2008/9/21(日) 午前 10:54 [ generation_nexus_6_2008 ]
この記事のももちゃんさん達法医学に携わる方々の心の辛い叫びが伝わりました
みんな死は終わりではなく物事のまだ途中なのに…
それが実感しずらいから重要視されないのがつらいですね
しかし 私も実際に子供があんな形で亡くならなければ 理解できなかったかもしれません
2008/9/21(日) 午前 10:57
医学部長に頼んだところで、予算が増額されない限り法医学教室の定員が増えるわけでもなく、あまり意味がなかったかもしれません。近年、医療関連死で遺族が病理解剖を拒否して、司法解剖を頼む事例が増えてきています。

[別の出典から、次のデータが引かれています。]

(** The step of [get_string] after the length has been read. *)
Lemma get_string_reads_past (str : list Z) :
  zlen str < 2 ^ 32 ->
  reads_past get_string (string_bytes str) (str, zlen str) /\
  forall s rest,
    ibuff_ok (ibuff s) -> zlen (string_bytes str) <= count (ibuff s) ->
    unread (ibuff s) = string_bytes str ++ rest ->
    forall v s', get_string s = Ret v s' ->
      load_bytes (p_data (ibuff s)) (zlen str + 1) (data (ibuff s'))
      = str ++ [0].
Proof.
  intros Hlen.
  assert (Hcore : forall s rest,
    ibuff_ok (ibuff s) -> zlen (string_bytes str) <= count (ibuff s) ->
    unread (ibuff s) = string_bytes str ++ rest ->
    get_string s
    = Ret (str, zlen str)
        (with_ibuff s
           (mk_buff (count (ibuff s) - zlen (string_bytes str))
              (p_data (ibuff s) + zlen (string_bytes str))
              (store_bytes (p_data (ibuff s)) (str ++ [0])
                 (data (ibuff s)))))).
  { intros s rest (Hp & Hc & Hin) Hroom Hun.
    unfold string_bytes in *. rewrite zlen_app, zlen_be32 in *.
    pose proof (zlen_nonneg str) as Hnn.
    rewrite <- app_assoc in Hun.
    unfold get_string. unfold bind at 1. unfold get_ibuff at 1.
    rewrite (bind_Ret _ _ _ _ _
               (parses_get_uint32 (zlen str) s (str ++ rest) Hp
                  ltac:(rewrite zlen_be32; lia) Hun)).
    rewrite uint32_small by lia. rewrite zlen_be32.
    unfold bind at 1. unfold get_ibuff at 1.
    cbn [ibuff with_ibuff buff_skip count p_data data].
    unfold bind at 1. unfold assert.
    destruct (Z.leb_spec (zlen str) (count (ibuff s) - 4)); [| lia].
    unfold bind, set_ibuff, ret.
    assert (Hstr : load_bytes (p_data (ibuff s) + 4) (zlen str)
                     (data (ibuff s)) = str).
    { apply (load_bytes_unread (buff_skip 4 (ibuff s)) str rest).
      rewrite <- (zlen_be32 (zlen str)).
      now apply unread_skip. }
    rewrite Hstr. cbn [ibuff obuff have_init handles world].
    unfold with_ibuff. do 3 f_equal; lia. }
  split.
  - intros s rest Hok Hroom Hun. pose proof Hok as (Hp & Hc & Hin).
    pose proof (zlen_nonneg str) as Hnn.
    assert (Hsb : zlen (string_bytes str) = 4 + zlen str)
      by (unfold string_bytes; now rewrite zlen_app, zlen_be32).
    eexists. split; [exact (Hcore s rest Hok Hroom Hun) |].
    split.
    + apply store_bytes_zlen; [exact Hp |].
      rewrite zlen_app. change (zlen [0]) with 1. lia.
    + rewrite skipn_store_bytes_above.
      * exact (unread_skip _ _ _ Hp Hun).
      * exact Hp.
      * rewrite zlen_app. change (zlen [0]) with 1. lia.
      * rewrite zlen_app. change (zlen [0]) with 1. lia.
  - intros s rest Hok Hroom Hun v s' Hrun.
    pose proof Hok as (Hp & Hc & Hin).
    rewrite (Hcore s rest Hok Hroom Hun) in Hrun.
    inversion Hrun; subst. cbn [ibuff with_ibuff data].
    replace (zlen str + 1) with (zlen (str ++ [0]))
      by (rewrite zlen_app; reflexivity).
    apply load_bytes_store; [exact Hp |].
    pose proof (zlen_nonneg str). lia.
Qed.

法医学者がいなくなると正当な医療行為をしていても遺族が納得できない場合は臨床医が警察で取調べを受けることが増えることになるのではないでしょうか。
2008/9/21(日) 午後 3:44 [ kain ]
ある家庭の主人(臨床医)が稼ぎ頭は俺なんだから家(面倒臭い)のことは母ちゃんの仕事(法医)だ、と言い、いざ母ちゃんが離婚や不幸でいなくなると家は散らかりまくるわ、家の中はギクシャクするわで母ちゃんのありがたみがわかる。そんなことになんとなく似てるような気もします。
この前田舎の葬儀屋さんをやっている人に医療ミスなんてあるのかどうか聞いたら、そんなのドラマの見すぎって笑われました。
都市部に医師を目指す若者が集中しすぎて地方の人材不足が深刻なのが実態だと思います。
この前の銚子市立病院の診療休止のニュースを見ると、地方の医療費に補助が出せない都市が一番医師不足が深刻なんでしょうね。